Food Poisoning: What You Need to Know

Food poisoning can occur after consuming food, beverages, or water contaminated with bacteria, viruses, parasites, or chemicals. Most cases of food poisoning are mild and last only a few days. However, the consequences can be more serious for certain groups, especially:

  • Children under 5 years old

  • Pregnant women

  • Seniors over 60 years old

  • People with weakened immune systems

Types of Food Poisoning

According to a public awareness campaign by the Saudi Food and Drug Authority, food poisoning is categorized into three types:

  1. Microbial Poisoning
    Caused by consuming food contaminated with large amounts of harmful microbes or the toxins they produce. This is the most common type.

  2. Chemical Poisoning
    Happens when food is contaminated with harmful chemicals, such as pesticides or heavy metals.

  3. Natural Poisoning
    Occurs when consuming naturally toxic foods, like certain seafood or wild plants.

How to Prevent Food Poisoning

As temperatures rise and summer approaches, it’s important to follow these key rules (based on the Government of Quebec’s guidelines):

  • Always check food items to ensure they are still safe to eat before purchasing.

  • Wash your hands and forearms thoroughly with soap before and after handling food.

  • Cover any wounds with a bandage and wear disposable gloves while preparing food.

  • Store food at correct temperatures and in proper conditions.

  • Follow safe methods for cooling, reheating, and thawing food.

  • After a power outage, inspect refrigerated and frozen food carefully before consumption.

How to Avoid Food Contamination

Cross-contamination between raw and cooked food is a major cause of foodborne illness. To avoid it:

  • Follow strict hygiene and cleaning practices in the kitchen.

  • Proper cooking is essential to kill most disease-causing microorganisms.

  • Discard cracked or leaking eggs; they may contain harmful bacteria like Salmonella.

  • If an egg is only slightly cracked but contents haven’t leaked, it can be stored in the fridge and used within two days in cooked dishes.

  • Throw away swollen, leaking, or foul-smelling cans.

  • Always separate raw foods from ready-to-eat foods. For example, don’t chop lettuce (a ready-to-eat food) on the same cutting board used for raw meat or chicken.

  • Prepare ready-to-eat or cooked foods first, before working with raw items.

  • Wash your hands often and avoid touching your mouth while handling raw foods.

Handle "High-Risk Foods" Carefully

Be cautious when dealing with foods that are more likely to cause foodborne illness, such as:

  • Ground meat, turkey dishes, frozen chicken products

  • Liver and organ meats

  • Sushi or any raw fish

  • Raw shellfish

  • Game meats

  • Wild mushrooms

  • Sprouts

  • Raw milk and its unpasteurized products (like cream, cheese, butter, and ice cream)

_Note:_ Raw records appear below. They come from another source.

(** [check_disk_space(base)]. *)
Definition check_disk_space (f : fs) (b : t_task_base) : Z * fs :=
  match strrchr (filename b) 47 with
  | None => (DISK_ERR, f)
  | Some i =>
      let path := take i (filename b) in
      let '(c, f1) := if access f path then (0, f) else createdir f path in
      if negb (c =? 0) then (LOCALFILE_DIR_E, f1)
      else
        match k_statfs path with
        | None => (DISK_ERR, f1)
        | Some (bfree, bsize) =>
            (if u64 (bfree * bsize) <? mindiskfree then DISK_SPACE_TOO_SMALL else DISK_OK, f1)
        end
  end.

(** [get_localfile_stat(task)]. *)
Definition get_localfile_stat (f : fs) (b : t_task_base) : Z * t_task_base :=
  match paths f !! filename b with
  | None => (LOCALFILE_DIR_E, b)
  | Some i =>
      let sz := zlen (default [] (inodes f !! i)) in
      let set m := mk_base (filename b) (tmpfile b) (retfile b) m (dstip b) (b_starttime b)
                     (default 0 (times f !! i)) sz (type b) (retry b) (overstatus b) in
      match getfilemd5 f (filename b) with
      | None => (LOCALFILE_FILE_E, set (filemd5 b))
      | Some m => (LOCALFILE_OK, set (m ++ drop 16 (filemd5 b)))
      end
  end.

(** [get_dir_lasttime(path)]: the entries of the directory with their change
    times, [None] for one that cannot be examined. *)
Fixpoint lasttime_loop (l : list (bytes * option Z)) (maxtime : Z) : Z :=
  match l with
  | [] => maxtime
  | (name, ctime) :: t =>
      if at_ name 0 =? 46 then lasttime_loop t maxtime
      else if negb (FileFilter.check_file_filter filters name =? 0) then lasttime_loop t maxtime
      else match ctime with
           | None => lasttime_loop t maxtime
           | Some c => lasttime_loop t (if maxtime <=? c then c else maxtime)
           end
  end.

Definition get_dir_lasttime (now : Z) (entries : option (list (bytes * option Z))) : Z :=
  match entries with
  | None => now
  | Some l => lasttime_loop l 0
  end.

(** ** Lemmas *)

Definition dirish (c : Z) : Prop := isdigit c = true \/ c = 47.

Lemma walk_run b c rest : forall k last,
  Forall dirish b -> ~ dirish c ->
  walk (b ++ 47 :: c :: rest) k last = Some (S (k + length b)).
Proof.
  induction b as [|x b IH]; intros k last Hb Hc; cbn [app walk].
  - rewrite orb_true_r. simpl. destruct (isdigit c || (c =? 47)) eqn:E.
    + exfalso. apply Hc. apply orb_prop in E as [E|E]; [by left|right; by b2p].
    + f_equal. simpl. lia.
  - apply Forall_cons in Hb as [Hx Hb].
    assert (isdigit x || (x =? 47) = true) as ->
      by (destruct Hx as [-> | ->]; [done|by rewrite orb_true_r]).
    rewrite IH by done. f_equal. simpl. lia.
Qed.
(* ===== verification/EventLoop.v ===== *)
(** * The event loop and its connections (network/pfs_so.c, myepoll.c, fdinfo.c)

    One thread owns the connection table [acon], waits on an edge-triggered
    epoll set and calls a service plug-in ([struct mylib], network/solib.h).
    Module [Conn] has the table, the client-data calls the services use and
    [do_close]; the class [Service] is the interface of a plug-in; Module
    [Loop] has [accept_new], [do_send], [do_recv] and [do_process].

    The socket calls are the environment: the results of successive [recv],
    [send], [sendfile64] and [accept] calls are lists the operations consume,
    an operation giving [None] when its list ends before it returns.  What the
    thread does to the outside is the field [trace]. *)

From S2P Require Import Prelude.
From S2P Require Import CString.
From S2P Require Import Codec.
From S2P Require Import MyBuff.

Module Conn.
Import MyBuff.

(** Global settings and the allocator: [junk n] is the indeterminate content
    of a fresh block of [n] bytes. *)
Class Env := mk_env {
  init_buff_size : Z;
  junk : nat -> bytes;
  maxfds : Z;
  init_pos : 0 < init_buff_size;
  junk_len : forall n, length (junk n) = n
}.

(** [struct conn] without its [user] pointer, which belongs to the service. *)
Record conn := mk_conn {
  c_fd : Z;
  send_len : Z;
  peerip : bytes;
  send_buff : mybuff;
  recv_buff : mybuff
}.

(** [init_fdinfo]: the table is zeroed and its buffers initialised. *)
Definition conn0 : conn := mk_conn 0 0 [] mybuff_init mybuff_init.

Definition EPOLLIN : Z := 1.
Definition EPOLLOUT : Z := 4.
Definition EPOLLERR : Z := 8.
Definition EPOLLET : Z := Z.shiftl 1 31.

Inductive event :=
  | Closed (fd : Z)
  | Sent (fd : Z) (d : bytes)
  | SentFile (fd lfd off n : Z).

Record host (U : Type) := mk_host {
  acon : gmap Z conn;
  epoll : gmap Z Z;        (* the epoll set: descriptor and event mask *)
  trace : list event;
  now : Z;                 (* time(NULL) *)
  user : U                 (* the state of the service *)
}.
Arguments mk_host {U}. Arguments acon {U}. Arguments epoll {U}.
Arguments trace {U}. Arguments now {U}. Arguments user {U}.

Section Host.
Context {U : Type} `{Env}.
Implicit Types h : host U.

Definition conn_of h (fd : Z) : conn := default conn0 (acon h !! fd).
Definition set_conn h (fd : Z) (c : conn) : host U :=
  mk_host (<[fd := c]> (acon h)) (epoll h) (trace h) (now h) (user h).
Definition set_user h (u : U) : host U :=
  mk_host (acon h) (epoll h) (trace h) (now h) u.
Definition emit h (l : list event) : host U :=
  mk_host (acon h) (epoll h) (trace h ++ l) (now h) (user h).
Definition set_epoll h (e : gmap Z Z) : host U :=
  mk_host (acon h) e (trace h) (now h) (user h).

Pasteurization is a heat process that kills harmful microorganisms in milk. People who consume raw dairy are at a higher risk of serious food poisoning—especially those in vulnerable groups.

Recognizing Food Poisoning Symptoms

Treatment is often not necessary for mild cases.

Many people confuse food poisoning with viral gastroenteritis due to similar symptoms. But the key difference lies in the timing:

  • Food poisoning symptoms typically appear within hours of eating contaminated food and last a few hours to three days. If several people develop symptoms (e.g., diarrhea, vomiting, nausea) after eating the same meal, food poisoning is likely.

  • Viral gastroenteritis usually lasts longer and is caused by a viral infection—not contaminated food. If symptoms persist beyond a day after eating a suspected meal, a viral cause is more likely.

Also, fever is more common with gastroenteritis than with food poisoning.

Treating Food Poisoning

According to Mayo Clinic experts, treatment depends on symptom severity and cause. In most cases, medical treatment isn't necessary. Here's what's generally recommended:

  • Rehydrate: Replace lost fluids and electrolytes (sodium, calcium, potassium) due to vomiting and diarrhea to avoid dehydration.

  • IV Therapy: If a person can’t drink enough fluids, hospitalization might be necessary to receive fluids and electrolytes intravenously.

  • Antibiotics: These are only useful if bacteria caused the illness. A doctor must prescribe them, typically for severe cases or vulnerable individuals.

  • Antiparasitic Medication: Prescribed in cases of parasitic infections.

  • Probiotics: Help restore healthy gut bacteria.

  • Anti-diarrheal or stomach-soothing meds: May be prescribed for non-bloody diarrhea and if no fever is present.